I don’t see how his recommendations escape the fundamental problem he describes with the SCC: we have deep and abiding question marks surrounding how much harm we can credibly attribute to each ton of greenhouse gas emissions. How do we even ballpark a temperature target if we’re jettisoning the SCC exercise?

EconLib — April 5, 2022:

When I first moved to southern Orange County I was shocked at the number of Teslas I saw on the road, especially in affluent areas. Five years later there are predictions that electric cars are the wave of the future, and even the traditional car companies are planning to dramatically ramp up production of electric vehicles. Many experts predict that in a few decades most new cars will be electric. Indeed many areas are planning to ban the sale of gasoline cars in another decade or two. The price of car batteries has been falling rapidly.

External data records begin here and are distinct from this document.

Fixpoint atLeastOnePrincipalInProjectOrCluster (principals : list string) : M W bool :=
  match principals with
  | [] => ret false
  | principal :: principals =>
    let* crtbs := reads (ByIndex crtbsByPrincipals principal) in
    match crtbs with
    | _ :: _ => ret true
    | [] =>
      let* prtbs := reads (ByIndex prtbsByPrincipals principal) in
      match prtbs with
      | _ :: _ => ret true
      | [] => atLeastOnePrincipalInProjectOrCluster principals
      end
    end
  end.

Definition CheckAccess (accessMode : string) (allowedPrincipalIDs : list string)
    (userPrinc : Principal) (groups : list Principal) : M W bool :=
  if String.eqb accessMode "unrestricted" || String.eqb accessMode "" then ret true else
  if String.eqb accessMode "required" || String.eqb accessMode "restricted" then
    let* user := checkCache (p_Name userPrinc) in
    let userPrincipals :=
      p_Name userPrinc :: match user with Some u => user_PrincipalIDs u | None => [] end in
    if existsb (ContainsString allowedPrincipalIDs) userPrincipals then ret true else
    if existsb (λ g, ContainsString allowedPrincipalIDs (p_Name g)) groups then ret true else
    if String.eqb accessMode "restricted" then
      atLeastOnePrincipalInProjectOrCluster
        (map p_Name groups ++ match user with Some _ => userPrincipals | None => [] end)
    else ret false
  else throw (PlainError ("Unsupported accessMode: " +:+ accessMode)).

Definition EnsureToken (tokenName description userName : string) : M W string :=
  if HasPrefix tokenName "token-" then throw (PlainError "token names can't start with token-") else
  let value (t : Token) := Name (token_meta t) +:+ ":" +:+ token_Token t in
  let* r := attempt (reads (lister_Get "" tokenName)) in
  match r with
  | inr token => ret (value token)
  | inl e =>
    if negb (IsNotFound e) then throw e else
    let* k := attempt Generate in
    match k with
    | inl _ => throw (PlainError "failed to generate token key")
    | inr key =>
      let* token := api_create ""
        {| token_meta := named_meta tokenName {[ UserIDLabel := userName ]} ∅ [];
           token_type := {| Kind := ""; APIVersion := "" |}; token_Token := key;
           token_UserPrincipal := no_principal; token_GroupPrincipals := [];
           token_ProviderInfo := ∅; token_UserID := userName; token_AuthProvider := "local";
           token_TTLMillis := 0; token_LastUpdateTime := ""; token_IsDerived := true;
           token_Description := description; token_Expired := false; token_ExpiresAt := "" |} in
      ret (value token)
    end
  end.

(** [match = &u] takes the address of the loop variable: at the end of the loop the
    pointer shows the last user of the list. *)
Definition checkLabels (principalName : string) : M W (option User * gmap string string) :=
  let set := principal_labels principalName in
  let* items := reads (api_list "" set) in
  let* matched := reads (λ _, scan principalName false items) in
  ret (if matched then last items else None, set).
(** C6: a request that comes through the filter and is allowed to act on an object
    came with a token that is known and has not expired, and a role binding of the
    user or of a group of this token opens the object; impersonation headers the
    client sends do not help it. *)
Theorem request_authorised req req' apiGroup resource verb obj schemaID w w' :
  filter_ServeHTTP req w = (Ok (inr req'), w') →
  CanDo apiGroup resource verb req' obj schemaID w' = Ok tt →
  ∃ t, authentic req w t ∧
    let namespace := get_string obj "namespaceId" in
    let id := match obj with Some _ => get_string obj "id" | None => "*" end in
    token_allows w t apiGroup resource verb ("*", "*") ∨
    token_allows w t apiGroup resource verb (namespace, "*") ∨
    token_allows w t apiGroup resource verb (namespace, TrimPrefix id (namespace +:+ ":")).
Proof.
  intros Hf Hc. pose proof (wp_filter req w) as Hwp. unfold wp in Hwp. rewrite Hf in Hwp.
  simpl in Hwp.
  destruct Hwp as (Hw & t & Hauth & Hu & Hg & _). subst w'. exists t. split; [done|].
  unfold CanDo in Hc. destruct (canAccess obj _) eqn:Ha; [|done].
  apply canAccess_spec in Ha. unfold authorised, entitled in Ha. unfold token_allows.
  assert (getUser req' = token_UserID t) as <- by (unfold getUser, header_Get; by rewrite Hu).
  assert (getGroups req' = token_groups t) as <- by exact Hg. done.
Qed.

End requests.

(** ** From the role template binding to the API *)

Section grants.
Context `{!GoRuntime W, !GoRuntimeLaws W, !Client W RoleTemplate, !ClientLaws W RoleTemplate}.

(** The request is made by the subject. *)
Definition made_by (req : Request) (subject : Subject) : Prop :=
  s_Kind subject = "User" ∧ getUser req = s_Name subject ∨
  s_Kind subject = "Group" ∧ s_Name subject ∈ getGroups req.

(** A role binding of the subject to a role with the verb. *)
Lemma role_gives_access ns rb role subject r v req apiGroup obj schemaID w :
  s_RoleBindings (cached w) !! obj_key rb = Some rb → Namespace (rb_meta rb) = ns →
  names_subject (s_Kind subject) (s_Name subject) (rb_Subjects rb) →
  rr_APIGroup (rb_RoleRef rb) = rbacGroup → rr_Kind (rb_RoleRef rb) = "Role" →
  s_Roles (cached w) !! (ns, rr_Name (rb_RoleRef rb)) = Some role →
  (∀ rule, rule ∈ r_Rules role → APIGroups rule = ["*"] ∧ ResourceNames rule = []) →
  v ∈ current_verbs r (r_Rules role) →
  made_by req subject → get_string obj "namespaceId" = ns →
  CanDo apiGroup r v req obj schemaID w = Ok tt.
Proof.
  intros Hrb Hns Hsub Hgrp Hkind Hrole Hrules Hv Hreq Hobj.
  apply elem_of_current_verbs in Hv as (rule & Hrule & Hv & Hr).
  destruct (Hrules rule Hrule) as [Hag Hrn].
  assert (∀ kind n, names_subject kind n (rb_Subjects rb) → allowed w kind n apiGroup r v (ns, "*")) as Hall.
  { intros kind n Hn. left. exists rb, rule. rewrite Hns. split_and!; [done..| | |].
    - right. split; [done|]. by exists role.
    - split; [by rewrite Hag|]. apply existsb_exists. exists r.
      split; [by apply list_elem_of_In|]. unfold EqualFold. by rewrite String.eqb_refl, orb_true_r.
    - right. split_and!; [done..|]. by right. }
  unfold CanDo. assert (canAccess obj (getPermissions req apiGroup r v w) = true) as ->; [|done].
  apply canAccess_spec. right; left. rewrite Hobj. unfold entitled.
  destruct Hreq as [[Hk ->]|[Hk Hg]]; rewrite Hk in Hsub; [left|right]; eauto.
Qed.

Let’s say these plans for an electric car future come to fruition, and that in 2040 or 2050 only relatively poor people who cannot afford new cars are still driving old clunkers using gasoline. How will society regard those people still driving cars with gasoline engines?

You might not think there’s anything disgusting about a car driving by you belching exhaust out its tailpipe. Fair enough, but in 1965 I didn’t think there was anything disgusting about someone sitting next to me at a bar smoking a cigarette, it seemed normal. What we find disgusting is almost purely subjective.

In my view, by 2040 or 2050 the politics of a carbon tax will begin to look a lot like the politics of a heavy tax on cigarettes looked in the late 20th century–increasingly feasible.

IER’s Take

This is a thought-provoking argument from Scott Sumner that obviously chimes with Dolan’s pessimistic view on the propects for a pure Pigovian carbon tax.

What Sumner is saying is that a carbon tax is likely to become more palatable to the American public over time as our taste shifts. The shift he’s describing is of a piece with the notion of an environmental Kuznets curve, which suggests that as we get richer environmental concerns take up more of our mindshare, since we generally have less to worry about. The feel that Sumner brings to this is a good reminder that we might have a carbon tax someday in the U.S., but that (like all carbon taxes in existence today) it is not going to reflect the blackboard version that carefully attempts to match the tax to a social cost of carbon estimate. If and when we have a carbon tax across the U.S., it’s going to be watered down, but it’s also going to come on top of a lot of other thrusts against fossil energy. The promised grand bargain in which regulations are scrapped in favor of a Pigovian tax just isn’t happening.

Moreover, as one EconLib commenter wrote, we should consider another aspect of the dynamic: “Doesn’t this basically mean a carbon tax will become politically feasible only once it’s become nearly redundant, because few enough people will still drive gasoline cars anyway for it to induce political backlash?” I think that could be correct, though that doesn’t mean the justification for a carbon tax would be any stronger.

Final thing: to offer some pushback against Sumner’s description of a scenario that could elicit a different response in future, I do find cars driving by me belching exhaust to be disgusting, but that’s not exactly what a carbon tax targets. Carbon dioxide is not a local air pollutant and it’s entirely possible that we can improve local air quality while actually increasing the cumulative global emission of greenhouse gases.